■ **RECORDS**:
(** X22. A dependency that bears the name of a member the table inherits
    from [Object.prototype], [constructor] for one, makes the audit throw
    whatever the threshold, and no listing is produced. *)
Theorem audit_throws_on_inherited_name
  (database : string -> AuditCmd.entry)
  (dependencies : Map Parser.dependency) (threshold name : string)
  (Hname : In name (map_keys dependencies))
  (Hinherited : database name = AuditCmd.Inherited) :
  (exists e,
     AuditCmd.performSecurityAudit database dependencies threshold = Throw e)
  /\ (exists e,
        AuditCmd.auditListing database dependencies threshold = Throw e).
Proof.
  destruct (AuditFacts.auditEntries_throws database
              (indexOf AuditCmd.severityLevels (toLowerCase threshold))
              dependencies name Hname Hinherited) as (e & He).
  fold (AuditCmd.performSecurityAudit database dependencies threshold) in He.
  split; [exists e; exact He|].
  exists e. unfold AuditCmd.auditListing. rewrite He. reflexivity.
Qed.

End AuditProperties.

Section FixProperties.
Context {L : Semver.Library}.

(** X19. When every finding of a package names a fixed version that,
    once its first [>=] is removed, is the text of a version without a
    numeric pre-release identifier at or above [MAX_SAFE_INTEGER], the
    fix suggestion is ["0.0.0"] or one of these versions, and none of
    them exceeds it. *)
Theorem highestFixedVersion_is_maximum (vulns : list AuditCmd.finding)
  (Hversion : Semver.parse_version L) (Hzero : Semver.parse_zero L)
  (Hvulns : Forall (fun f => Terms.safeText (Terms.fixedVersionOf f)) vulns) :
  exists highest,
    AuditReport.highestFixedVersion vulns = Ok highest
    /\ (highest = "0.0.0"
        \/ exists f, In f vulns /\ highest = Terms.fixedVersionOf f)
    /\ forall f, In f vulns ->
         exists c,
           Semver.compare highest (Terms.fixedVersionOf f) = Ok c /\ (0 <= c)%Z.
Proof.
  assert (Hbase : Terms.safeText "0.0.0").
  { destruct Hzero as (z & Hz & _ & _ & _ & Hpre). exists z.
    split; [exact Hz|]. unfold Spec.safe. rewrite Hpre. reflexivity. }
  destruct (AuditMoreFacts.reduceHigher_max Hversion vulns "0.0.0" Hbase Hvulns)
    as (h & Hred & Hv & Hor & _ & Hmax).
  exists h. split; [exact Hred|]. split; [exact Hor|].
  intros f Hf. rewrite Forall_forall in Hvulns.
  exists (Spec.compareText h (Terms.fixedVersionOf f)).
  split.
  { apply UpdateFacts.compare_text; apply UpdateFacts.safe_valid;
      [exact Hv|exact (Hvulns f Hf)]. }
  rewrite (UpdateFacts.compareText_anti Hversion _ _ (Hvulns f Hf) Hv).
  specialize (Hmax f Hf). lia.
Qed.

(** X20. A single finding whose fixed version, once its first [>=] is
    removed, is not the text of a version (a compound range, say) makes
    the fix suggestion throw. *)
Theorem highestFixedVersion_throws (vulns : list AuditCmd.finding)
  (f : AuditCmd.finding)
  (Hin : In f vulns)
  (Hinvalid : Semver.parse (Terms.fixedVersionOf f) = None) :
  exists e, AuditReport.highestFixedVersion vulns = Throw e.
Proof.
  apply (AuditMoreFacts.reduceHigher_throws vulns "0.0.0" f Hin Hinvalid).
Qed.

End FixProperties.

(** ** Further runs on sample inputs *)

Section MoreRuns.

#[local] Existing Instance SemverRef.library.
Import Examples Samples.

Lemma sample_analyzed : Terms.analyzed dependencies.
Proof.
  intros k d [E|[E|[]]]; injection E as <- <-; reflexivity.
Qed.


Lemma extractDependencies_records_witness :
  Parser.extractDependencies packageJson = Ok extractedSample
  /\ forall k d, In (k, d) extractedSample ->
       Parser.name d = k
       /\ In (Parser.type d) Parser.dependencyTypes
       /\ In (k, Parser.version d)
             (Spec.sectionEntries packageJson (Parser.type d))
       /\ Parser.parseVersionRange (Parser.version d) = Ok (Parser.depRange d).
Proof.
  assert (Hm : Parser.extractDependencies packageJson = Ok extractedSample)
    by reflexivity.
  split; [exact Hm|].
  exact (extractDependencies_records packageJson extractedSample Hm).
Defined.

Lemma getDependencyStats_totals_witness :
  Stats.getDependencyStats packageJson = Ok statsSample
  /\ Stats.exactVersions statsSample + Stats.rangeVersions statsSample
     + Stats.invalidVersions statsSample = Stats.total statsSample
  /\ Terms.sumValues (Stats.byType statsSample) = Stats.total statsSample.
Proof.
  assert (Hs : Stats.getDependencyStats packageJson = Ok statsSample)
    by reflexivity.
  split; [exact Hs|].
  destruct (getDependencyStats_totals packageJson statsSample Hs)
    as (H1 & H2 & _).
  split; assumption.
Defined.

Lemma sample_usable :
  forall k, In k (map_keys dependencies) ->
            Terms.usable (Registry.getLatestVersion (Service := registry) k).
Proof.
  intros k [<-|[<-|[]]]; simpl; [|exact I].
  right. eexists. reflexivity.
Qed.

Lemma checkDependencies_one_result_each_witness :
  Semver.parse_version SemverRef.library
  /\ Semver.parse_zero SemverRef.library
  /\ Terms.analyzed dependencies
  /\ exists results,
      CheckCmd.checkDependencies (R := registry) dependencies = Ok results
      /\ List.map CheckCmd.name results = map_keys dependencies.
Proof.
  split; [exact SemverRefFacts.parse_version_ref|].
  split; [exact SemverRefFacts.parse_zero_ref|].
  split; [exact sample_analyzed|].
  exact (checkDependencies_one_result_each (R := registry) dependencies
           SemverRefFacts.parse_version_ref SemverRefFacts.parse_zero_ref
           sample_analyzed sample_usable).
Defined.

Lemma checkDependencies_aborts_on_invalid_latest_witness :
  In "react" (map_keys dependencies)
  /\ Registry.getLatestVersion (Service := brokenRegistry) "react"
     = fulfilled (Some "next")
  /\ Semver.parse "next" = None
  /\ exists e,
      CheckCmd.checkDependencies (R := brokenRegistry) dependencies = Throw e.
Proof.
  assert (Hkey : In "react" (map_keys dependencies)) by (simpl; tauto).
  split; [exact Hkey|]. split; [reflexivity|]. split; [reflexivity|].
  apply (checkDependencies_aborts_on_invalid_latest (R := brokenRegistry)
           dependencies "react" "next" Hkey eq_refl).
  - discriminate.
  - reflexivity.
Defined.

Lemma checkDependency_exact_version_witness :
  map_get "lodash" dependencies = Some lodash
  /\ Parser.clean (Parser.depRange lodash) = Some "4.17.20"
  /\ exists r,
      CheckCmd.checkDependency dependencies "lodash" (fulfilled (Some "4.17.21"))
      = Ok r
      /\ (CheckCmd.updateAvailable r = true <-> Spec.newer "4.17.20" "4.17.21")
      /\ (CheckCmd.updateAvailable r = false -> CheckCmd.updateType r = None).
Proof.
  split; [reflexivity|]. split; [reflexivity|].
  destruct (checkDependency_exact_version dependencies "lodash" lodash
              "4.17.20" "4.17.21" _ _
              SemverRefFacts.parse_empty_ref SemverRefFacts.parse_version_ref
              eq_refl eq_refl eq_refl eq_refl)
    as (r & Hr & _ & H1 & H2 & _).
  exists r. repeat split; try assumption; apply H1.
Defined.

Lemma check_report_counters_witness :
  CheckCmd.checkDependencies (R := registry) dependencies = Ok checkedSample
  /\ CheckCmd.total (CheckCmd.generateReport checkedSample) = map_size dependencies
  /\ CheckCmd.majorUpdates (CheckCmd.generateReport checkedSample)
     + CheckCmd.minorUpdates (CheckCmd.generateReport checkedSample)
     + CheckCmd.patchUpdates (CheckCmd.generateReport checkedSample)
     <= CheckCmd.outdated (CheckCmd.generateReport checkedSample)
  /\ CheckCmd.vulnerabilityCount (CheckCmd.generateReport checkedSample) = 0.
Proof.
  assert (Hr : CheckCmd.checkDependencies (R := registry) dependencies
               = Ok checkedSample) by reflexivity.
  split; [exact Hr|].
  exact (check_report_counters (R := registry) dependencies checkedSample Hr).
Defined.

Lemma checkDependency_baseline_zero_witness :
  map_get "react" dependencies = Some react
  /\ Parser.clean (Parser.depRange react) = None
  /\ exists r,
      CheckCmd.checkDependency dependencies "react" (fulfilled (Some "0.0.0"))
      = Ok r
      /\ CheckCmd.updateAvailable r = false.
Proof.
  split; [reflexivity|]. split; [reflexivity|].
  destruct (checkDependency_baseline_zero dependencies "react" react "0.0.0" _
              SemverRefFacts.parse_empty_ref SemverRefFacts.parse_version_ref
              SemverRefFacts.parse_zero_ref eq_refl eq_refl eq_refl)
    as (r & Hr & Ha).
  exists r. split; [exact Hr|exact Ha].
Defined.

Lemma getUpdateRecommendations_never_throws_witness :
  Semver.parse_empty SemverRef.library
  /\ Semver.parse_version SemverRef.library
  /\ Terms.analyzed dependencies
  /\ exists results,
      UpdateCmd.getUpdateRecommendations (R := brokenRegistry) dependencies
        withMajor = Ok results
      /\ List.map UpdateCmd.name results = map_keys dependencies
      /\ Forall (fun r => List.length (UpdateCmd.recommendations r) <= 3) results.
Proof.
  split; [exact SemverRefFacts.parse_empty_ref|].
  split; [exact SemverRefFacts.parse_version_ref|].
  split; [exact sample_analyzed|].
  exact (getUpdateRecommendations_never_throws (R := brokenRegistry)
           dependencies withMajor
           SemverRefFacts.parse_empty_ref SemverRefFacts.parse_version_ref
           sample_analyzed).
Defined.

Lemma published_safe : Spec.safeVersions published.
Proof.
  intros v x Hin Hx.
  repeat (destruct Hin as [<-|Hin];
          [vm_compute in Hx;
           first [discriminate Hx | injection Hx as <-; reflexivity]|]).
  destruct Hin.
Qed.

Lemma analyzeAvailableUpdates_lists_newer_witness :
  Parser.clean (Parser.depRange lodash) = Some "4.17.20"
  /\ Spec.safeVersions published
  /\ exists updates,
      UpdateCmd.analyzeAvailableUpdates (Parser.depRange lodash) published false
      = Ok updates
      /\ (forall u, In u updates ->
            In (UpdateCmd.updVersion u) published
            /\ Spec.newer "4.17.20" (UpdateCmd.updVersion u))
      /\ (exists u, In u updates /\ UpdateCmd.updVersion u = "4.18.0")
      /\ StronglySorted
           (fun a b => (Spec.compareText (UpdateCmd.updVersion b)
                          (UpdateCmd.updVersion a) <= 0)%Z)
           updates.
Proof.
  split; [reflexivity|]. split; [exact published_safe|].
  destruct (analyzeAvailableUpdates_lists_newer (Parser.depRange lodash)
              "4.17.20" _ published false
              SemverRefFacts.parse_empty_ref SemverRefFacts.parse_version_ref
              eq_refl eq_refl)
    as (updates & Hu & Hsound & Hcomplete & Hsorted).
  exists updates. split; [exact Hu|]. split; [|split].
  - intros u Hin. destruct (Hsound u Hin) as (H1 & H2 & _). auto.
  - apply Hcomplete; [simpl; tauto|reflexivity|discriminate].
  - exact (Hsorted published_safe).
Defined.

■ **TASK TO COMPLETE**:
Lines with "discriminate" in the records: how many are there? Give only the number.

■ **SOLVED PROBLEM**:
3